- _WHAT YOU SHOULD DO_: In the entries below, find the line with "outcome A) : bool" and the line with "is the one a dictionary holds. *)". Return those two lines and all lines between them, exactly.

- _EXTRACTED MATERIAL_:
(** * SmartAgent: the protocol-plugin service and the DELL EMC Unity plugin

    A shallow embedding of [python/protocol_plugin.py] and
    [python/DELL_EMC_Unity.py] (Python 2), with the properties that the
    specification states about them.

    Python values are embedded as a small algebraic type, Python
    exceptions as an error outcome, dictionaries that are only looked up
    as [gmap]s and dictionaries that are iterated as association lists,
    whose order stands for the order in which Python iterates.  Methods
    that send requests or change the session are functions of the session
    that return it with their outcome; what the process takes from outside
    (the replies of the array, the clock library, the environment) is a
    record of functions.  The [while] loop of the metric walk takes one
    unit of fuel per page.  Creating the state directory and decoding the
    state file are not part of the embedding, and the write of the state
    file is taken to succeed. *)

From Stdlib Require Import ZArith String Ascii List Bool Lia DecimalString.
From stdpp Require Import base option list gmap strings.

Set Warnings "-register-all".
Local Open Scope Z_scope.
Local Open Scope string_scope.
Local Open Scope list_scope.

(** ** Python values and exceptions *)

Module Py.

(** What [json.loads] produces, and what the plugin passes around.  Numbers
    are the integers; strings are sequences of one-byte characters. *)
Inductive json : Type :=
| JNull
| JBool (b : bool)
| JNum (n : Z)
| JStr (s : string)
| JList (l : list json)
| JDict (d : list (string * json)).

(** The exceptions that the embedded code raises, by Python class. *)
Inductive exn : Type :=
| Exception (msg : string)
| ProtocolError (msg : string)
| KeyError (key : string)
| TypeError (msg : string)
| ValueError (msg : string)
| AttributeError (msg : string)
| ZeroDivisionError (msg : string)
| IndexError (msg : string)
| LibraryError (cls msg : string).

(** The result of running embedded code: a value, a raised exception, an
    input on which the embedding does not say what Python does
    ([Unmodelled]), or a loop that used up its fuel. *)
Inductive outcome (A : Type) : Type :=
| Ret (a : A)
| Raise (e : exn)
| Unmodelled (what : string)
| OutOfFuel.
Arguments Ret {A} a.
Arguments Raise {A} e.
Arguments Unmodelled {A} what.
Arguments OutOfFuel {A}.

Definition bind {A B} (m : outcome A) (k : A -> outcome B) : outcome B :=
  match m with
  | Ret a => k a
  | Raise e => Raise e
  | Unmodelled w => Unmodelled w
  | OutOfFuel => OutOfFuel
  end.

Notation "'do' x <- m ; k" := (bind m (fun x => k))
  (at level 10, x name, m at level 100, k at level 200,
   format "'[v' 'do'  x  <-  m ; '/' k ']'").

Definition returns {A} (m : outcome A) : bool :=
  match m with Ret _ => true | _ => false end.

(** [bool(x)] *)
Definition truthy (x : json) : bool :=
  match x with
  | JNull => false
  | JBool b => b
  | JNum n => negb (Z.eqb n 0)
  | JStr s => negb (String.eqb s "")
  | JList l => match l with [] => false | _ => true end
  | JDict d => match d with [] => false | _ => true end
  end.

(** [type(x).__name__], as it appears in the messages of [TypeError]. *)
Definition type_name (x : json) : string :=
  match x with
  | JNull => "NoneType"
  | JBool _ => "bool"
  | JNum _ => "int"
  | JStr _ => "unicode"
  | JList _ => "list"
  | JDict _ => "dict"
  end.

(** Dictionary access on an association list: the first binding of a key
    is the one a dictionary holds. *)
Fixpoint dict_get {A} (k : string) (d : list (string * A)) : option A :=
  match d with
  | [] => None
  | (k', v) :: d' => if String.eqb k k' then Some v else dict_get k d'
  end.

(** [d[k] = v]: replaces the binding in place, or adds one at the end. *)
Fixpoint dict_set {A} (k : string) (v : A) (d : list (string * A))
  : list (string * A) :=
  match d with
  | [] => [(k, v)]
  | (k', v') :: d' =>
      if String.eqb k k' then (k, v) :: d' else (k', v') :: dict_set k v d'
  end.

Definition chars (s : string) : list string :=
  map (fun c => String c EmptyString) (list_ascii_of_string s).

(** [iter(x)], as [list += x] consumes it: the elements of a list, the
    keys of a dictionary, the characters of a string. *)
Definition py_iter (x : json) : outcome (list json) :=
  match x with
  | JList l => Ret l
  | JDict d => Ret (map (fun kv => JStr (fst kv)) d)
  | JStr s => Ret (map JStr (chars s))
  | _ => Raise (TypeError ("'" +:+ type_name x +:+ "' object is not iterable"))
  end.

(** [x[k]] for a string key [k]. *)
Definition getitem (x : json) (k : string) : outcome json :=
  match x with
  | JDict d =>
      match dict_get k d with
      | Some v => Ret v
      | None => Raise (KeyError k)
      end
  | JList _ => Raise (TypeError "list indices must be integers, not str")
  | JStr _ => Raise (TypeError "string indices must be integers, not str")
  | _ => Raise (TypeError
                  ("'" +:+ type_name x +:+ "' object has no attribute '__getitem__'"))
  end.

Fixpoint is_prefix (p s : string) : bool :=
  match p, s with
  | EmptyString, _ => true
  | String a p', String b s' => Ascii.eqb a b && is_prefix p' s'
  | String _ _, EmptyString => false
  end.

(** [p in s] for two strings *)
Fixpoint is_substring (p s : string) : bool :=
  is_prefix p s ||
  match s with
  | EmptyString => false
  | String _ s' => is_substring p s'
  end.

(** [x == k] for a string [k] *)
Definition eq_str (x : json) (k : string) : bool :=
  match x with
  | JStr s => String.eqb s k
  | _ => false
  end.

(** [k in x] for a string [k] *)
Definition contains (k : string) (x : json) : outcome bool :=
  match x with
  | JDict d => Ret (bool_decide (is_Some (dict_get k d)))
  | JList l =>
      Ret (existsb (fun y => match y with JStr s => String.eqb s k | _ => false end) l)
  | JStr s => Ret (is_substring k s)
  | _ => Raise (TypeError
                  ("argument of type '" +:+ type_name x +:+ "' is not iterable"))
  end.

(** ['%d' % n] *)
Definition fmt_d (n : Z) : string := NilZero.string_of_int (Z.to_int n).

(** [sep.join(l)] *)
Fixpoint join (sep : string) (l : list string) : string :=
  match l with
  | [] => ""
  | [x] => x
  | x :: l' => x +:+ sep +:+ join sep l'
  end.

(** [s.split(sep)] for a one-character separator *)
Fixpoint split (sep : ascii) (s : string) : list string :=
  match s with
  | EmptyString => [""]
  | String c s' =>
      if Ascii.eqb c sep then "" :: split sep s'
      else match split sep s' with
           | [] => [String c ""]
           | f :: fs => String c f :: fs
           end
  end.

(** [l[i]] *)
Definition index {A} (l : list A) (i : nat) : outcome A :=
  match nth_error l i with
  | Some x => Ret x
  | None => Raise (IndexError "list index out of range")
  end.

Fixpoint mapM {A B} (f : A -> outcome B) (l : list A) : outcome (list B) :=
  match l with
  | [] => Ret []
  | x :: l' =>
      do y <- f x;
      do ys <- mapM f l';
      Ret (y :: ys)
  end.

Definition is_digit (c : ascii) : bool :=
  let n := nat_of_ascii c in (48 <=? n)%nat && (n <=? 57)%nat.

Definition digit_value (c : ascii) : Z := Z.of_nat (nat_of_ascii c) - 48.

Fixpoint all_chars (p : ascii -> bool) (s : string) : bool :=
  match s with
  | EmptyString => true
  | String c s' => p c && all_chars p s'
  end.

- _COMPLETED TASK_:
Definition returns {A} (m : outcome A) : bool :=
  match m with Ret _ => true | _ => false end.

(** [bool(x)] *)
Definition truthy (x : json) : bool :=
  match x with
  | JNull => false
  | JBool b => b
  | JNum n => negb (Z.eqb n 0)
  | JStr s => negb (String.eqb s "")
  | JList l => match l with [] => false | _ => true end
  | JDict d => match d with [] => false | _ => true end
  end.

(** [type(x).__name__], as it appears in the messages of [TypeError]. *)
Definition type_name (x : json) : string :=
  match x with
  | JNull => "NoneType"
  | JBool _ => "bool"
  | JNum _ => "int"
  | JStr _ => "unicode"
  | JList _ => "list"
  | JDict _ => "dict"
  end.

(** Dictionary access on an association list: the first binding of a key
    is the one a dictionary holds. *)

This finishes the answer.